--- Data provided Enclosed Below ---
(** ** An entry stays while its owner does, when keys are not shared *)

(** The runs in which a key is registered only when nobody is still to deregister it. *)
Definition fresh_step (s s' : sampler) : Prop :=
  exists l, step l s = Some s' /\ match l with LAdd k _ => k ∉ (okey <$> s.(owners)) | _ => True end.

Record own (s : sampler) : Prop := {
  o_nodup : NoDup (okey <$> s.(owners));
  o_entry o : o ∈ s.(owners) -> s.(entries) !! o.(okey) = Some o.(provider)
}.

Lemma own_same s s' : s'.(owners) = s.(owners) -> s'.(entries) = s.(entries) -> own s -> own s'.
Proof. intros Ho He [Hn Hi]. split; [by rewrite Ho|rewrite Ho, He; done]. Qed.

Lemma fresh_own s s' : fresh_step s s' -> own s -> own s'.
Proof.
  intros (l & Hl & Hf) Ho. pose proof Ho as [Hn He]. destruct l as [k p|i rd|i|i| | |a p rd| | | |]; cbn in Hl.
  - injection Hl as <-. destruct (add_store k p s) as [once ->]. split; cbn.
    + rewrite fmap_app. apply NoDup_app. split; [done|]. split; [|apply NoDup_singleton]. cbn. set_solver.
    + intros o [Ho'|Ho']%elem_of_app.
      * rewrite lookup_insert_ne; [by apply He|]. intros ->. apply Hf. by apply list_elem_of_fmap_2.
      * apply list_elem_of_singleton in Ho' as ->. cbn. apply lookup_insert_eq.
  - unfold first_sample in Hl. destruct (owners s !! i) as [o|] eqn:Hio; [|done]. destruct (sampled o); [done|].
    apply bind_Some in Hl as (g & Hg & [= <-]). split; cbn.
    + rewrite list_fmap_insert. cbn. rewrite list_insert_id; [done|]. by rewrite list_lookup_fmap, Hio.
    + intros o' [j Hj]%list_elem_of_lookup. destruct (decide (i = j)) as [<-|Hij].
      * rewrite list_lookup_insert_eq in Hj by (by eapply lookup_lt_Some). injection Hj as <-. cbn. apply He. by eapply list_elem_of_lookup_2.
      * rewrite list_lookup_insert_ne in Hj by done. apply He. by eapply list_elem_of_lookup_2.
  - unfold remove in Hl. destruct (owners s !! i) as [o|] eqn:Hio; [|done]. destruct (sampled o) eqn:Hsa; [|done].
    destruct (remove_keeps i s s') as (_ & _ & o' & Ho' & Hen & _ & How); [unfold remove; by rewrite Hio, Hsa|].
    rewrite Hio in Ho'. injection Ho' as <-.
    assert (NoDup (okey o :: (okey <$> delete i (owners s)))) as Hn'.
    { change (NoDup (okey <$> (o :: delete i (owners s)))). by rewrite <- (delete_Permutation _ _ _ Hio). }
    apply NoDup_cons in Hn' as [Hni Hn']. split; [by rewrite How|]. rewrite How, Hen. intros o' Ho'. rewrite lookup_delete_ne.
    + apply He. eapply elem_of_Permutation_proper; [exact (delete_Permutation _ _ _ Hio)|]. by apply elem_of_cons; right.
    + intros Heq. apply Hni. rewrite Heq. by apply list_elem_of_fmap_2.
  - unfold queueReap in Hl. destruct (leaving s !! i); [|done]. injection Hl as <-. by eapply own_same.
  - injection Hl as <-. by eapply own_same.
  - unfold tick in Hl. destruct (loop s); try done. injection Hl as <-. by eapply own_same.
  - unfold visit in Hl. destruct (loop s); try done. case_decide; [|done]. apply bind_Some in Hl as (g & _ & [= <-]). by eapply own_same.
  - unfold range_end in Hl. destruct (loop s) as [|r| | | |]; try done. case_decide; [|done]. injection Hl as <-. destruct r; by eapply own_same.
  - unfold detach in Hl. destruct (loop s); try done. injection Hl as <-. by eapply own_same.
  - unfold reapDeleted in Hl. destruct (loop s) as [| | |f [|k b]|f k b|]; try done; injection Hl as <-; by eapply own_same.
  - unfold done_ in Hl. destruct (loop s); try done. destruct (cancelled s); [|done]. injection Hl as <-. by eapply own_same.
Qed.
(** ** Inline formulas ([extension.py]) *)

(** [INLINE_DELIM_RE]: a dollar sign, one or more characters that are
    neither white space nor a dollar sign, as few as will do, and a
    dollar sign. *)
Definition is_inline_char (c : char) : bool :=
  negb (Text.isspace c || (c =? 36)).

Definition INLINE_DELIM_RE : Re.regex :=
  Re.Group "1"
    (Re.seq [Re.Lit (lit "$"); Re.Many is_inline_char 1 false;
             Re.Lit (lit "$")]).

Record InlineCodeItem : Type := {
  inline_text : str;
  item_start : nat;
  item_end : nat
}.

(** [s.count(c)] for one character. *)
Definition count_char (c : char) (s : str) : nat :=
  List.length (List.filter (N.eqb c) s).

(** The loop of [iter_inline_katex] as one pass over the line:
    [INLINE_DELIM_RE.search(line, pos)] finds the first position from
    [pos] on at which the pattern matches, and the next search starts
    where that match ends.  [s] is the line from [pos] on and [skip]
    counts the characters of the last match still to pass. *)
Fixpoint iter_inline_from (line : str) (skip pos : nat) (s : str)
    : list InlineCodeItem :=
  match skip with
  | S n =>
      match s with
      | [] => []
      | _ :: s' => iter_inline_from line n (S pos) s'
      end
  | O =>
      match Re.match_at INLINE_DELIM_RE s with
      | Some (rest, _) =>
          let start := pos in
          let end_ := (pos + (List.length s - List.length rest))%nat in
          let later :=
            match s with
            | [] => []
            | _ :: s' =>
                iter_inline_from line
                  (Nat.pred (List.length s - List.length rest)) (S pos) s'
            end in
          if Nat.odd (count_char 96 (firstn start line)) then later
          else {| inline_text := firstn (end_ - start) (skipn start line);
                  item_start := start;
                  item_end := end_ |} :: later
      | None =>
          match s with
          | [] => []
          | _ :: s' => iter_inline_from line O (S pos) s'
          end
      end
  end.

Definition iter_inline_katex (line : str) : list InlineCodeItem :=
  iter_inline_from line O O line.

(** [s.endswith(p)] *)
Definition endswith (s p : str) : bool := Text.startswith (rev s) (rev p).

Definition _clean_inline_text (inline_text : str) : str :=
  let inline_text :=
    if Text.startswith inline_text (lit "$")
    then skipn (List.length (lit "$")) inline_text else inline_text in
  if endswith inline_text (lit "$")
  then firstn (List.length inline_text - List.length (lit "$")) inline_text
  else inline_text.
(** * minipiano: the DFT and FFT kernels of [fft.c]

    A shallow embedding of [frames_as_frequencies], [dft] and [fft] from
    [src/fft.c], in idealised arithmetic: a C [float] / [double] is a real
    number of [R], a [complex float] a pair of reals, [PI] is the real
    number pi, and no operation rounds.  Everything else follows the C
    text: [unsigned int] arithmetic wraps at [2^32], buffers are lists that
    are read and written by index (an access out of range is a fault, not a
    silent no-op), the [for] loops run their bodies in order, and the
    recursion of [fft] is driven by fuel that counts the nested calls. *)

From Stdlib Require Import Reals Lra Lia NArith ZArith ZifyNat ZifyN.
From stdpp Require Import base list.

Open Scope R_scope.

(** [lia] reasons about [window / 2]. *)
Ltac Zify.zify_post_hook ::= Z.to_euclidean_division_equations.

(** ** [unsigned int] *)

Module UInt.

Definition modulus : N := (2 ^ 32)%N.

Definition add (a b : N) : N := ((a + b) mod modulus)%N.
Definition mul (a b : N) : N := ((a * b) mod modulus)%N.
Definition div (a b : N) : N := (a / b)%N.

(** [(float) a] *)
Definition to_float (a : N) : R := IZR (Z.of_N a).

End UInt.

(** ** [complex float], with the mixed real/complex operators of C99 *)

Module Cplx.

Record C : Type := mk { re : R; im : R }.

(** The macro [I] of [<complex.h>]. *)
Definition I : C := mk 0 1.

Definition of_real (x : R) : C := mk x 0.

Definition add (z w : C) : C := mk (re z + re w) (im z + im w).
Definition sub (z w : C) : C := mk (re z - re w) (im z - im w).
Definition mul (z w : C) : C :=
  mk (re z * re w - im z * im w) (re z * im w + im z * re w).

(** real [op] complex and complex [op] real *)
Definition rmul (x : R) (z : C) : C := mk (x * re z) (x * im z).
Definition mulr (z : C) (x : R) : C := mk (re z * x) (im z * x).
Definition divr (z : C) (x : R) : C := mk (re z / x) (im z / x).
Definition radd (x : R) (z : C) : C := mk (x + re z) (im z).
Definition rsub (x : R) (z : C) : C := mk (x - re z) (- im z).

(** [cexp] / [cexpf] *)
Definition cexp (z : C) : C :=
  mk (exp (re z) * cos (im z)) (exp (re z) * sin (im z)).

(** Conversion of a complex value to [float]: the imaginary part is
    discarded (C99 6.3.1.7). *)
Definition to_float (z : C) : R := re z.

End Cplx.

(** ** Outcomes of a run *)

Inductive outcome (A : Type) : Type :=
| Ok (a : A)
| OutOfBounds
| OutOfFuel.
Arguments Ok {A} a.
Arguments OutOfBounds {A}.
Arguments OutOfFuel {A}.

#[global] Instance outcome_ret : MRet outcome := fun A a => Ok a.
#[global] Instance outcome_bind : MBind outcome := fun A B f m =>
  match m with
  | Ok a => f a
  | OutOfBounds => OutOfBounds
  | OutOfFuel => OutOfFuel
  end.

(** A run completes when it does not stop for lack of fuel: it returns a
    result or faults on an access out of range. *)
Definition completes {A : Type} (m : outcome A) : Prop := m ≠ OutOfFuel.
--- End of Enclosed Data provided ---
> [Assignment]: Collect the lines of the records that include the string "InlineCodeItem".

> [The answer]:
Record InlineCodeItem : Type := {
    : list InlineCodeItem :=
Definition iter_inline_katex (line : str) : list InlineCodeItem :=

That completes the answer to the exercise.